Rolling element bearings are of great importance for mechanical equipment. They usually need to run for a long time under harsh conditions, which will inevitably cause faults. The failure of the bearings will cause a lot of economic loss and even safety problems [1]. Therefore, the study of reliable and accurate bearing fault diagnosis methods is of great importance, which can monitor and diagnose the health conditions of the bearings, so as to guarantee the normal working condition of the mechanical equipment and reduce the risk of failure. With the development of intelligent manufacturing, higher requirements have been put forward for fault diagnosis in the industrial process.

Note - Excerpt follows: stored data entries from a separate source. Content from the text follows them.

(** X22. The service never hides and never invents a not-found.  An
    error of any of its five methods satisfies
    [errors.Is(err, ErrPlanNotFound)] exactly when the repository was
    called and its error did: validation errors never do.  [GetByID],
    [Update] and [Delete] then return the sentinel itself, so that a
    caller comparing with [==] finds it too, while [Create] and [List]
    return it wrapped. *)
Theorem service_keeps_not_found (planRepo : PlanRepository DB) (w : World DB) :
  (forall req e,
     error_of (planService.Create text planRepo ctx req w).1.1 = Some e ->
     (Is e ErrPlanNotFound = true <->
      valid_create req /\
      exists e0, error_of (repo_Create planRepo ctx req w).1.1 = Some e0 /\
                 Is e0 ErrPlanNotFound = true) /\
     e <> Sentinel_error ErrPlanNotFound) /\
  (forall activeOnly e,
     error_of (planService.List text planRepo ctx activeOnly w).1.1 = Some e ->
     (Is e ErrPlanNotFound = true <->
      exists e0, error_of (repo_List planRepo ctx activeOnly w).1.1 = Some e0 /\
                 Is e0 ErrPlanNotFound = true) /\
     e <> Sentinel_error ErrPlanNotFound) /\
  (forall id e,
     error_of (planService.GetByID text planRepo ctx id w).1.1 = Some e ->
     (Is e ErrPlanNotFound = true <->
      exists e0, error_of (repo_GetByID planRepo ctx id w).1.1 = Some e0 /\
                 Is e0 ErrPlanNotFound = true) /\
     (Is e ErrPlanNotFound = true -> e = Sentinel_error ErrPlanNotFound)) /\
  (forall req e,
     error_of (planService.Update text planRepo ctx req w).1.1 = Some e ->
     (Is e ErrPlanNotFound = true <->
      valid_update req /\
      exists e0, error_of (repo_Update planRepo ctx req w).1.1 = Some e0 /\
                 Is e0 ErrPlanNotFound = true) /\
     (Is e ErrPlanNotFound = true -> e = Sentinel_error ErrPlanNotFound)) /\
  (forall id e,
     (planService.Delete text planRepo ctx id w).1.1 = Some e ->
     (Is e ErrPlanNotFound = true <->
      0 < id /\
      exists e0, (repo_Delete planRepo ctx id w).1.1 = Some e0 /\
                 Is e0 ErrPlanNotFound = true) /\
     (Is e ErrPlanNotFound = true -> e = Sentinel_error ErrPlanNotFound)).
Proof.
  split; [| split; [| split; [| split]]].
  - intros req e He. destruct (valid_create_dec req) as [Hv | Hv].
    + destruct (around_result _ _ _ _ (Create_valid_run planRepo req w Hv)) as [Hr _].
      rewrite Hr in He.
      destruct (repo_Create planRepo ctx req w).1.1 as [plan | e0]; [discriminate |].
      injection He as <-. cbn [Is error_of]. split; [| discriminate]. split.
      * intros H. split; [exact Hv | eauto].
      * intros (_ & e1 & [= <-] & H). exact H.
    + destruct (Create_invalid_run req w Hv) as [msg Hrun]. rewrite Hrun in He.
      injection He as <-. cbn [Is]. split; [| discriminate]. split; [discriminate | tauto].
  - intros activeOnly e He.
    destruct (around_result _ _ _ _ (List_run planRepo activeOnly w)) as [Hr _].
    rewrite Hr in He.
    destruct (repo_List planRepo ctx activeOnly w).1.1 as [plans | e0]; [discriminate |].
    injection He as <-. cbn [Is error_of]. split; [| discriminate]. split.
    + eauto.
    + intros (e1 & [= <-] & H). exact H.
  - intros id e He.
    destruct (around_result _ _ _ _ (GetByID_run planRepo id w)) as [Hr _].
    rewrite Hr in He.
    destruct (repo_GetByID planRepo ctx id w).1.1 as [plan | e0]; [discriminate |].
    injection He as <-. rewrite Is_normalised. cbn [error_of]. split.
    + split; [eauto | intros (e1 & [= <-] & H); exact H].
    + unfold normalised. now destruct (Is e0 ErrPlanNotFound).
  - intros req e He. destruct (valid_update_dec req) as [Hv | Hv].
    + destruct (around_result _ _ _ _ (Update_valid_run planRepo req w Hv)) as [Hr _].
      rewrite Hr in He.
      destruct (repo_Update planRepo ctx req w).1.1 as [plan | e0]; [discriminate |].
      injection He as <-. rewrite Is_normalised. cbn [error_of]. split.
      * split; [eauto | intros (_ & e1 & [= <-] & H); exact H].
      * unfold normalised. now destruct (Is e0 ErrPlanNotFound).
    + destruct (Update_invalid_run req w Hv) as [msg Hrun]. rewrite Hrun in He.
      injection He as <-. cbn [Is]. split; [| discriminate]. split; [discriminate | tauto].
  - intros id e He. destruct (Z.leb_spec id 0) as [Hid | Hid].
    + rewrite Delete_invalid_run in He by exact Hid. injection He as <-. cbn [Is].
      split; [| discriminate]. split; [discriminate | lia].
    + destruct (around_result _ _ _ _ (Delete_valid_run planRepo id w Hid)) as [Hr _].
      rewrite Hr in He.
      destruct (repo_Delete planRepo ctx id w).1.1 as [e0 |]; [| discriminate].
      injection He as <-. rewrite Is_normalised. split.
      * split; [eauto | intros (_ & e1 & [= <-] & H); exact H].
      * unfold normalised. now destruct (Is e0 ErrPlanNotFound).
Qed.

End Service.

Section Handlers.
Context {DB : Type}.
Variable text : Sentinel -> string.
Variable ctx : transport.Context.

Lemma copy_if_set_id {A : Type} (p : option A) : planAPI.copy_if_set p = p.
Proof. now destruct p. Qed.

Lemma CreatePlan_run (svc : PlanService DB) (req : managementv1.CreatePlanRequest.t)
    (w : World DB) :
  let back := svc_Create svc ctx (domain_create req) w in
  planAPI.CreatePlan text svc ctx req w
  = ((match back.1.1 with
      | Ok plan => Ok (planAPI.planToProto plan)
      | Err err => Err (Status Internal ("failed to create plan: " ++ Error text err))
      end, back.1.2), back.2).
Proof.
  intros back. subst back. unfold planAPI.CreatePlan, domain_create. run_plan.
  destruct (svc_Create svc ctx _ w) as [[[plan | err] w1] ev]; cbn [fst snd];
    now rewrite app_nil_r.
Qed.

Lemma UpdatePlan_run (svc : PlanService DB) (req : managementv1.UpdatePlanRequest.t)
    (w : World DB) :
  let back := svc_Update svc ctx (domain_update req) w in
  planAPI.UpdatePlan text svc ctx req w
  = ((match back.1.1 with
      | Ok plan => Ok (planAPI.planToProto plan)
      | Err err =>
          if Is err ErrPlanNotFound then Err (Status NotFound "plan not found")
          else Err (Status Internal ("failed to update plan: " ++ Error text err))
      end, back.1.2), back.2).
Proof.
  intros back. subst back. unfold planAPI.UpdatePlan, domain_update. run_plan.
  rewrite !copy_if_set_id.
  destruct (svc_Update svc ctx _ w) as [[[plan | err] w1] ev]; cbn [fst snd];
    [| destruct (Is err ErrPlanNotFound)]; now rewrite app_nil_r.
Qed.
(** Creating the directory of [dst] leaves [dst] itself as it was. *)
Lemma MkdirAll_Dir_keeps_name dst fs e fs1 :
  os.MkdirAll (filepath.Dir dst) fs = (e, fs1) ->
  os.Stat fs1 dst = os.Stat fs dst.
Proof.
  unfold os.MkdirAll. intros H.
  destruct (Dir_cases dst) as [D | [D | D]].
  - rewrite D in H. destruct (String.length "/"); cbn in H; now inversion H.
  - rewrite D in H. destruct (String.length "."); cbn in H; now inversion H.
  - apply Stat_ext. eapply mkdirAll_longer; [exact H | exact D].
Qed.

(** When the source is a regular file, the destination's directory can be
    made and the destination is another name that is not a directory,
    [copyFile] succeeds: the destination holds the source's bytes, the
    source still does, the destination's directory exists, the file has
    been synced, and nothing that existed under another name is lost. *)
Lemma copyFile_copies src dst w content :
  os.Stat (files w) src = Some (File content) ->
  src <> dst ->
  (os.MkdirAll (filepath.Dir dst) (files w)).1 = None ->
  os.Stat (files w) dst <> Some Directory ->
  let w2 := (copyFile src dst w).2 in
  (copyFile src dst w).1 = None /\
  os.Stat (files w2) dst = Some (File content) /\
  os.Stat (files w2) src = Some (File content) /\
  os.Stat (files w2) (filepath.Dir dst) = Some Directory /\
  events w2 = events w ++ [EvSync dst] /\
  (forall p x, p <> dst -> os.Stat (files w) p = Some x ->
               os.Stat (files w2) p = Some x).
Proof.
  intros Hsrc Hne Hmk Hdst. unfold copyFile, os.Open. rewrite Hsrc.
  destruct (os.MkdirAll (filepath.Dir dst) (files w)) as [e fs1] eqn:Emk.
  cbn in Hmk. subst e.
  pose proof (mkdirAll_ok _ _ _ _ Emk) as Hdir.
  pose proof (mkdirAll_keeps _ _ _ _ _ Emk) as Hkeep.
  pose proof (MkdirAll_Dir_keeps_name _ _ _ _ Emk) as Hsame.
  assert (Hd1 : os.Stat fs1 dst <> Some Directory) by congruence.
  assert (Hdd : filepath.Dir dst <> dst).
  { intros E. rewrite E in Hdir. congruence. }
  unfold os.Create. rewrite Hdir.
  destruct (os.Stat fs1 dst) as [[c|]|] eqn:Ed; [| congruence |];
    rewrite (Stat_insert_ne _ src dst) by exact Hne;
    rewrite (Hkeep _ _ Hsrc); cbn [fst snd files emit setFiles events];
    (repeat split;
     [ rewrite (Stat_lookup _ _ Hdst); apply lookup_insert_eq
     | rewrite !Stat_insert_ne by exact Hne; now apply Hkeep
     | rewrite !Stat_insert_ne by exact Hdd; exact Hdir
     | ]).
  - intros p x Hp Hx. rewrite !Stat_insert_ne by exact Hp. now apply Hkeep.
  - intros p x Hp Hx. rewrite !Stat_insert_ne by exact Hp. now apply Hkeep.
Qed.

(** ** [Build], after the command *)

Lemma copyFile_cwd src dst w : cwd (copyFile src dst w).2 = cwd w.
Proof.
  unfold copyFile.
  destruct (os.Open src (files w)); [reflexivity|].
  destruct (os.MkdirAll _ _) as [[e|] fs1]; [reflexivity|].
  destruct (os.Create dst fs1) as [[e|] fs2]; [reflexivity|].
  destruct (os.Stat fs2 src) as [[c|]|]; reflexivity.
Qed.

(** C5, as the code has it by design: after a successful command [Build]
    looks for the artifact at [<targetDir>/lambda/<artifact>/bootstrap].
    With no override directory, [targetDir] is [<root>/target]; with an
    override file in the project root's own [.cargo] that gives a relative
    [target-dir], it is that directory under the project root. (Where the
    override file lies further up, or gives an absolute directory, nothing
    is said here.) [Build] records the absolute form of the project root
    under the function's identifier and returns the handler ["bootstrap"],
    no source maps, no errors and the requested output directory, whether or
    not the copy can be made. When the artifact is a regular file, the
    destination's directory can be made and the destination is another name
    that is not a directory, [<out>/bootstrap] ends up with the artifact's
    bytes, its directory exists and the file has been synced. *)
Theorem Build_command_success X r input w cargoTomlFile fs' output targetDir :
  fs_FindUp X (files w) (Handler input) "Cargo.toml" = (cargoTomlFile, None) ->
  cmd_CombinedOutput X (buildCmd X input w cargoTomlFile) (files w)
    = (fs', output, None) ->
  let root := filepath.Dir cargoTomlFile in
  ((overrideOf X w root = None /\ targetDir = filepath.Join [root; "target"]) \/
   (exists f d,
      cargoConfigIn (files w) root = Some f /\
      overrideOf X w root = Some d /\
      filepath.IsAbs d = false /\
      targetDir = filepath.Join [root; d])) ->
  let src :=
    filepath.Join [targetDir; "lambda"; artifactName (Handler input); "bootstrap"] in
  let dst := filepath.Join [Out_ input; "bootstrap"] in
  let recorded :=
    if filepath.IsAbs root then filepath.Clean root
    else match cwd w with
         | Some wd => filepath.Join [wd; root]
         | None => ""
         end in
  exists w2,
    Build X r input w =
      (Some {| Out := Out_ input; Handler_ := "bootstrap"; Errors := Some [];
               Sourcemaps := Some [] |},
       None,
       {| directories := <[FunctionID input := recorded]> (directories r) |},
       w2) /\
    forall content,
      os.Stat fs' src = Some (File content) ->
      src <> dst ->
      (os.MkdirAll (filepath.Dir dst) fs').1 = None ->
      os.Stat fs' dst <> Some Directory ->
      os.Stat (files w2) dst = Some (File content) /\
      os.Stat (files w2) src = Some (File content) /\
      os.Stat (files w2) (filepath.Dir dst) = Some Directory /\
      events w2 =
        events w ++ [EvCombinedOutput (buildCmd X input w cargoTomlFile);
                     EvSync dst].
Proof.
  intros Hfind Hrun root Htarget src dst recorded.
  assert (Hsrc : artifactPath (rootOf cargoTomlFile)
                   (overrideOf X w (rootOf cargoTomlFile))
                   (artifactName (Handler input)) = src).
  { unfold artifactPath, rootOf. fold root. subst src.
    destruct Htarget as [[-> ->] | (f & d & _ & -> & _ & ->)]; reflexivity. }
  rewrite (Build_found X r input w cargoTomlFile Hfind). cbv zeta.
  rewrite Hrun, Hsrc.
  set (w1 := emit _ (setFiles fs' w)).
  change (filepath.Join [Out_ input; "bootstrap"]) with dst.
  exists (copyFile src dst w1).2. split.
  - do 3 f_equal. unfold os.Abs, rootOf. rewrite copyFile_cwd.
    subst recorded. fold root.
    destruct (filepath.IsAbs root); [reflexivity|].
    change (cwd w1) with (cwd w). destruct (cwd w); reflexivity.
  - intros content Hsrc' Hne Hmk Hdst.
    destruct (copyFile_copies src dst w1 content Hsrc' Hne Hmk Hdst)
      as (_ & H1 & H2 & H3 & H4 & _).
    repeat split; try assumption.
    rewrite H4. cbn [events w1 emit setFiles]. now rewrite <- app_assoc.
Qed.

Lemma Build_command_success_witness :
  exists w2,
    Build demo.X New demo.input (demo.world demo.tree) =
      (Some {| Out := "/art/fn"; Handler_ := "bootstrap"; Errors := Some [];
               Sourcemaps := Some [] |},
       None, {| directories := <["fn" := "/p"]> ∅ |}, w2) /\
    os.Stat (files w2) "/art/fn/bootstrap" = Some (File "ELF") /\
    os.Stat (files w2) "/p/out/lambda/main/bootstrap" = Some (File "ELF") /\
    os.Stat (files w2) "/art/fn" = Some Directory.
Proof.
  destruct (Build_command_success demo.X New demo.input (demo.world demo.tree)
              "/p/Cargo.toml"
              (<["/p/out/lambda/main/bootstrap" := File "ELF"]> demo.tree)
              "Finished" "/p/out"
              ltac:(vm_compute; reflexivity) ltac:(vm_compute; reflexivity)
              ltac:(right; exists "/p/.cargo/config.toml", "out";
                    vm_compute; repeat split; reflexivity))
    as (w2 & HB & Hcopy).
  exists w2. split; [exact HB|].
  destruct (Hcopy "ELF") as (H1 & H2 & H3 & _);
    [vm_compute; reflexivity | vm_compute; congruence
    | vm_compute; reflexivity | vm_compute; congruence |].
  repeat split; assumption.
Defined.

(** C5 as worded fails where the copy cannot be made. With a regular file
    in the way of the output directory, the command succeeds and leaves the
    artifact at the expected path, the destination's directory cannot be
    created and nothing is copied or synced; and when the command succeeds
    without leaving an artifact there is nothing to copy. Either way [Build]
    returns the successful result and records the root. *)
Lemma Build_succeeds_without_copy :
  (let w := demo.world demo.blocked in
   let '(out, err, r', w') := Build demo.X New demo.input w in
   out = Some (successfulBuild "/art/fn") /\ err = None /\
   directories r' !! "fn" = Some "/p" /\
   os.Stat (files w') "/p/out/lambda/main/bootstrap" = Some (File "ELF") /\
   os.Stat (files w') "/art/fn/bootstrap" = None /\
   os.Stat (files w') "/art/fn" = None /\
   events w' = [EvCombinedOutput (buildCmd demo.X demo.input w "/p/Cargo.toml")]) /\
  (let w := demo.world demo.quiet in
   let '(out, err, r', w') := Build demo.X New demo.input w in
   out = Some (successfulBuild "/art/fn") /\ err = None /\
   directories r' !! "fn" = Some "/p" /\
   files w' = demo.quiet /\
   os.Stat (files w') "/p/out/lambda/main/bootstrap" = None /\
   os.Stat (files w') "/art/fn/bootstrap" = None).
Proof. vm_compute. repeat split; congruence. Qed.

(** C7: no decoder can make [Build] fail. Once the manifest is located the
    call returns a result and no error value, and the result's error list
    holds the command's output or nothing, whatever the decoders reported;
    the errors they return have no effect at all, [Build] goes on with what
    each decoder left in its destination. A decoder that rejects its input,
    returning an error and leaving the destination as it was, therefore
    gives the defaults: rejected properties, no [--arm64]; a rejected
    manifest, no [--features]; a rejected override, the artifact is looked
    for under [<root>/target]. *)
Theorem Build_tolerates_malformed X r input w cargoTomlFile :
  fs_FindUp X (files w) (Handler input) "Cargo.toml" = (cargoTomlFile, None) ->
  let root := filepath.Dir cargoTomlFile in
  let name := artifactName (Handler input) in
  let c := buildCmd X input w cargoTomlFile in
  let head := ["cargo"; "lambda"; "build"; "--bin"; name]
              ++ (if Dev input then [] else ["--release"]) in
  (exists out r' w' rest,
     Build X r input w = (Some out, None, r', w') /\
     events w' = events w ++ EvCombinedOutput c :: rest /\
     match cmd_CombinedOutput X c (files w) with
     | (_, output, Some _) => Errors out = Some [output]
     | (_, _, None) => Errors out = Some []
     end) /\
  Build X r input w = Build (silenced X) r input w /\
  (forall e,
     (forall dest, json_Unmarshal X (Properties_ input) dest = (dest, Some e)) ->
     Args c = head ++ ["--no-default-features"]
              ++ match featuresOf (manifestOf X w cargoTomlFile) name with
                 | [] => []
                 | fs => ["--features"; String.concat "," fs]
                 end) /\
  (forall e,
     (forall dest,
        toml_DecodeCargoToml X (files w) cargoTomlFile dest = (dest, Some e)) ->
     Args c = head
              ++ (if String.eqb (Architecture (propertiesOf X input)) "arm_64"
                  then ["--arm64"] else [])
              ++ ["--no-default-features"]) /\
  (forall f e fs' output,
     FindClosestCargoConfig (files w) root = Some f ->
     (forall dest, toml_DecodeCargoConfig X (files w) f dest = (dest, Some e)) ->
     cmd_CombinedOutput X c (files w) = (fs', output, None) ->
     (Build X r input w).2 =
       (copyFile
          (filepath.Join [filepath.Join [root; "target"]; "lambda"; name;
                          "bootstrap"])
          (filepath.Join [Out_ input; "bootstrap"])
          (emit (EvCombinedOutput c) (setFiles fs' w))).2).
Proof.
  intros Hfind root name c head.
  pose proof (Build_found X r input w cargoTomlFile Hfind) as HB.
  cbv zeta in HB. fold c in HB.
  split; [|split; [|split; [|split]]].
  - rewrite HB.
    destruct (cmd_CombinedOutput X c (files w)) as [[fs' output] [e|]].
    + do 3 eexists. exists []. repeat split.
    + match goal with |- context [copyFile ?s ?d ?w1] =>
        destruct (copyFile_events s d w1) as [E|E] end.
      * do 3 eexists. exists []. split; [reflexivity|]. rewrite E. now split.
      * do 3 eexists. eexists. split; [reflexivity|]. rewrite E.
        cbn [events emit setFiles]. rewrite <- app_assoc. now split.
  - reflexivity.
  - intros e He. subst c head. unfold buildCmd, commandLine, propertiesOf.
    rewrite He. cbn [Args fst Architecture]. fold name.
    rewrite <- !app_assoc. do 2 f_equal.
    destruct (featuresOf _ name); reflexivity.
  - intros e He. subst c head. unfold buildCmd, commandLine, manifestOf, featuresOf.
    rewrite He. cbn [Args fst Bin List.find]. fold name.
    rewrite <- !app_assoc. reflexivity.
  - intros f e fs' output Hf He Hrun. rewrite HB, Hrun. cbn [snd].
    unfold overrideOf, rootOf. fold root. rewrite Hf, He. reflexivity.
Qed.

Vibration signals are high-precision indicators that can provide information for detecting the status of mechanical equipment [2]. Most traditional fault diagnosis methods based on signal processing are used to extract fault information from raw vibration signals, such as empirical mode decomposition (EMD) [3], wavelet packet transform (WPT) [4], and other time-frequency domain signal processing methods [5]. Yu et al. [6] adopted the EMD method to calculate the original statistical characteristics of the vibration signals through the intrinsic mode functions and combined with a modified method which can reduce the feature dimension to comply bearing fault diagnosis. Liu [7] decomposed a vibration signal into sub-band signals via one-level stationary wavelet packet transform (one-level SWPT), which improved the ability to extract fault features. Signal processing methods require analysts to have certain expert knowledge to extract fault features accurately. However, the equipment status can be very complicated in the actual operation process; such methods cannot achieve sufficient accuracy. Therefore, the researchers introduced machine learning (ML) methods to make up for this deficiency. Chen et al. [8] combined rough set theory (RS) with the support vector machine (SVM) to propose a multisensor data fusion fault diagnosis method, which reduced the computing cost of the SVM but improved the effectiveness and accuracy. Yu et al. [9] applied WPT to extract fault features of the planetary gearbox; the features are discretized and regarded as the input of the flexible naive Bayesian classifier (FNBC). Fenineche et al. [10] studied the influence of the parameter selection in the artificial neural network (ANN) to obtain the best performance of fault diagnosis. However, the performance of ML models is often limited by manual feature extraction. When the fault signals are complex, it is difficult to achieve the expected diagnostic accuracy.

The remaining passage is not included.